Lemma perform_attempt p w : perform (attempt p) w = let '(r, w') := perform p w in (Ok r, w').
Proof.
  revert w. induction p as [r|B m k IH]; intros w; [done|]. cbn [attempt].
  rewrite (perform_op_step _ _ w (m w).1 (m w).2) by (unfold caught; by destruct (m w)).
  cbn [perform]. unfold mbind, st_bind. destruct (m w) as [[b|e|u] f]; [apply IH|done|done].
Qed.

Lemma perform_await ws i w : perform (await ws i) w = let s := complete (ws, w) i in (Ok s.1, s.2).
Proof.
  unfold await, complete. destruct (ws_futures ws !! i) as [[t p]|]; [|done].
  rewrite perform_bind. unfold mbind, st_bind. rewrite perform_attempt. by destruct (perform p w).
Qed.

Lemma perform_await_all ws l w :
  perform (await_all ws l) w = let s := foldl complete (ws, w) l in (Ok s.1, s.2).
Proof.
  revert ws w. induction l as [|i l IH]; intros ws w; [done|]. cbn [await_all foldl].
  rewrite (perform_bind_step _ _ _ _ _ (perform_await ws i w)). by destruct (complete (ws, w) i).
Qed.

Lemma perform_walk items schedule w : perform (walk_prog items schedule) w = run_walk items schedule w.
Proof.
  unfold walk_prog, run_walk, finish.
  rewrite (perform_bind_step _ _ _ _ _ (perform_walk_events _ _ w)). destruct (foldl step _ schedule) as [ws1 w1].
  cbn [fst snd]. rewrite (perform_bind_step _ _ _ _ _ (perform_walk_events _ _ w1)).
  destruct (foldl step _ (replicate _ _)) as [ws2 w2]. cbn [fst snd].
  rewrite (perform_bind_step _ _ _ _ _ (perform_await_all _ _ w2)). by destruct (foldl complete _ _).
Qed.
End Run.
End Walk.

(** ** The two operations *)

Section Model.
Context `{FileIO} `{Rand} `{ByteView} `{Gcm} `{DirWalk}.

Definition items_of (dir : string) (w : world) : list string :=
  path_app dir <$> walk dir (fs_of w) w.(w_dirs).

(** The body of the loop of [EncryptToDir]. *)
Definition encrypt_item (src_path dest_path : string) (src_item : string) : st world (option task) :=
  fun w =>
  if is_regular_file src_item w then
    let relative_path := relative src_item src_path in
    let dest_object_path := path_app dest_path relative_path +:+ kEncSuffix in
    (_ ← ensure_parent dest_object_path; mret (Some (src_item, dest_object_path))) w
  else (Ok None, w).

Definition EncryptToDir (schedule : list event) (src_path dest_path : string) (data_key : bytes)
    : prog world unit :=
  found ← look (path_exists src_path);
  _ ← now (YACL_ENFORCE found "src_path {} not exists" [FStr src_path]);
  regular ← look (is_regular_file src_path);
  if regular : bool then
    let dest_object_path := path_app dest_path (filename src_path) +:+ kEncSuffix in
    _ ← op (ensure_parent dest_object_path);
    EncryptFile src_path dest_object_path data_key
  else
    directory ← look (is_directory src_path);
    if directory : bool then
      items ← look (items_of src_path);
      walk_prog (encrypt_item src_path dest_path) (fun t => EncryptFile t.1 t.2 data_key) items schedule
    else now (YACL_THROW "src_path {} is not a file or directory" [FStr src_path]).

(** The body of the loop of [DecryptToDir]: a file without the suffix is copied
    at once. *)
Definition decrypt_item (src_path dest_path : string) (src_item : string) : st world (option task) :=
  fun w =>
  if is_regular_file src_item w then
    let relative_path := relative src_item src_path in
    let dest_object_path := path_app dest_path relative_path in
    (_ ← ensure_parent dest_object_path;
     if String.eqb (extension src_item) kEncSuffix then
       mret (Some (src_item, remove_extension dest_object_path))
     else
       _ ← copy_file src_item dest_object_path;
       mret None) w
  else (Ok None, w).

Definition DecryptToDir (schedule : list event) (src_path dest_path : string) (data_key : bytes)
    : prog world unit :=
  found ← look (path_exists src_path);
  _ ← now (YACL_ENFORCE found "src_path {} not exists" [FStr src_path]);
  regular ← look (is_regular_file src_path);
  if regular : bool then
    let dest_object_path := path_app dest_path (filename src_path) in
    _ ← op (ensure_parent dest_object_path);
    if String.eqb (extension src_path) kEncSuffix then
      DecryptFile src_path (remove_extension dest_object_path) data_key
    else op (copy_file src_path dest_object_path)
  else
    directory ← look (is_directory src_path);
    if directory : bool then
      items ← look (items_of src_path);
      walk_prog (decrypt_item src_path dest_path) (fun t => DecryptFile t.1 t.2 data_key) items schedule
    else now (YACL_THROW "src_path {} is not a file or directory" [FStr src_path]).

(** On a directory, alone. *)
Lemma EncryptToDir_walk schedule src dest key (w : world) :
  is_regular_file src w = false -> is_directory src w = true ->
  perform (EncryptToDir schedule src dest key) w =
    run_walk (encrypt_item src dest) (fun t => EncryptFile t.1 t.2 key) (items_of src w) schedule w.
Proof.
  intros Hf Hd. unfold EncryptToDir. rewrite perform_look. unfold path_exists. rewrite Hf, Hd. cbn [orb].
  rewrite now_enforce, perform_look, Hf, perform_look, Hd, perform_look. apply perform_walk.
Qed.

Lemma DecryptToDir_walk schedule src dest key (w : world) :
  is_regular_file src w = false -> is_directory src w = true ->
  perform (DecryptToDir schedule src dest key) w =
    run_walk (decrypt_item src dest) (fun t => DecryptFile t.1 t.2 key) (items_of src w) schedule w.
Proof.
  intros Hf Hd. unfold DecryptToDir. rewrite perform_look. unfold path_exists. rewrite Hf, Hd. cbn [orb].
  rewrite now_enforce, perform_look, Hf, perform_look, Hd, perform_look. apply perform_walk.
Qed.
End Model.

(** ** Ancestors *)

Lemma elem_of_prefixes before s d :
  d ∈ prefixes before s <-> exists x r, d = before +:+ x /\ d <> "" /\ s = x +:+ String sep r.
Proof.
  revert before. induction s as [|c s IH]; intros before; cbn.
  { rewrite elem_of_nil. split; [done|]. intros (x & r & _ & _ & E). by destruct x. }
  rewrite elem_of_app, IH. split.
  - intros [Hd|(x & r & -> & Hne & ->)].
    + destruct (Ascii.eqb_spec c sep) as [->|]; [|by apply elem_of_nil in Hd].
      destruct (String.eqb_spec before ""); [by apply elem_of_nil in Hd|].
      apply list_elem_of_singleton in Hd as ->. exists "", s. by rewrite string_app_nil_r.
    + exists (String c x), r. by rewrite string_app_assoc in *.
  - intros (x & r & -> & Hne & E). destruct x as [|a x]; string_app.
    + left. injection E as -> ->. rewrite string_app_nil_r in *. cbn.
      rewrite (proj2 (String.eqb_neq before "")) by done. by apply list_elem_of_singleton.
    + right. injection E as -> ->. exists x, r. rewrite string_app_assoc. by string_app.
Qed.

Lemma elem_of_lineage p d :
  d ∈ lineage p <-> d = p \/ (d <> "" /\ exists r, p = d +:+ String sep r).
Proof.
  unfold lineage. rewrite elem_of_app, list_elem_of_singleton, elem_of_prefixes. split.
  - intros [(x & r & -> & ? & ->)|]; [right|by left]. split; [done|by exists r].
  - intros [|(Hne & r & ->)]; [by right|left]. by exists d, r.
Qed.

Lemma lineage_trans p d e : d ∈ lineage p -> e ∈ lineage d -> e ∈ lineage p.
Proof.
  rewrite !elem_of_lineage. intros [->|(Hd & r & ->)]; [done|]. intros [->|(He & r' & ->)]; right.
  - split; [done|by exists r].
  - split; [done|]. exists (r' +:+ String sep r). by rewrite string_app_assoc.
Qed.

(** ** Every schedule *)

Lemma get_all_Ok `{Rand} l : (forall t p, (t, p) ∈ l -> p = Ret (Ok tt)) -> get_all l = Ok tt.
Proof.
  induction l as [|[t r] l IH]; intros Hl; [done|]. cbn. rewrite (Hl t r) by set_solver.
  apply IH. intros t' r' ?. apply (Hl t'). set_solver.
Qed.

Section WalkEnds.
Context `{Rand}.
Variable visit : string -> st world (option task).
Variable run : task -> prog world unit.

Lemma step_todo s e :
  (step visit run s e).1.(ws_todo) =
    match e with
    | Run _ => s.1.(ws_todo)
    | Visit => match s.1.(ws_todo) with
               | [] => []
               | item :: rest => match visit item s.2 with (Ok _, _) => rest | _ => [] end
               end
    end.
Proof.
  destruct s as [ws w]. destruct e as [|i]; cbn.
  - destruct (ws_todo ws) as [|item rest] eqn:E; [done|].
    destruct (visit item w) as [[[t|]|e|u] w']; done.
  - destruct (ws_futures ws !! i) as [[t p]|]; [|done]. by destruct (prog_step p _).
Qed.

Lemma visits_todo n s : (length s.1.(ws_todo) <= n)%nat ->
  (foldl (step visit run) s (replicate n Visit)).1.(ws_todo) = [].
Proof.
  revert s. induction n as [|n IH]; intros s Hn; cbn.
  - by apply nil_length_inv, Nat.le_0_r.
  - apply IH. rewrite step_todo. destruct (ws_todo s.1) as [|item rest]; cbn in *; [lia|].
    destruct (visit item s.2) as [[t|e|u] w']; cbn; lia.
Qed.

§ Instructions to follow
Using the listing above, copy exactly the line that contains "revert before. induction", the line that contains "(** ** Every schedule *)", and each line that falls between them.

§ Answer for the task
  revert before. induction s as [|c s IH]; intros before; cbn.
  { rewrite elem_of_nil. split; [done|]. intros (x & r & _ & _ & E). by destruct x. }
  rewrite elem_of_app, IH. split.
  - intros [Hd|(x & r & -> & Hne & ->)].
    + destruct (Ascii.eqb_spec c sep) as [->|]; [|by apply elem_of_nil in Hd].
      destruct (String.eqb_spec before ""); [by apply elem_of_nil in Hd|].
      apply list_elem_of_singleton in Hd as ->. exists "", s. by rewrite string_app_nil_r.
    + exists (String c x), r. by rewrite string_app_assoc in *.
  - intros (x & r & -> & Hne & E). destruct x as [|a x]; string_app.
    + left. injection E as -> ->. rewrite string_app_nil_r in *. cbn.
      rewrite (proj2 (String.eqb_neq before "")) by done. by apply list_elem_of_singleton.
    + right. injection E as -> ->. exists x, r. rewrite string_app_assoc. by string_app.
Qed.

Lemma elem_of_lineage p d :
  d ∈ lineage p <-> d = p \/ (d <> "" /\ exists r, p = d +:+ String sep r).
Proof.
  unfold lineage. rewrite elem_of_app, list_elem_of_singleton, elem_of_prefixes. split.
  - intros [(x & r & -> & ? & ->)|]; [right|by left]. split; [done|by exists r].
  - intros [|(Hne & r & ->)]; [by right|left]. by exists d, r.
Qed.

Lemma lineage_trans p d e : d ∈ lineage p -> e ∈ lineage d -> e ∈ lineage p.
Proof.
  rewrite !elem_of_lineage. intros [->|(Hd & r & ->)]; [done|]. intros [->|(He & r' & ->)]; right.
  - split; [done|by exists r].
  - split; [done|]. exists (r' +:+ String sep r). by rewrite string_app_assoc.
Qed.

(** ** Every schedule *)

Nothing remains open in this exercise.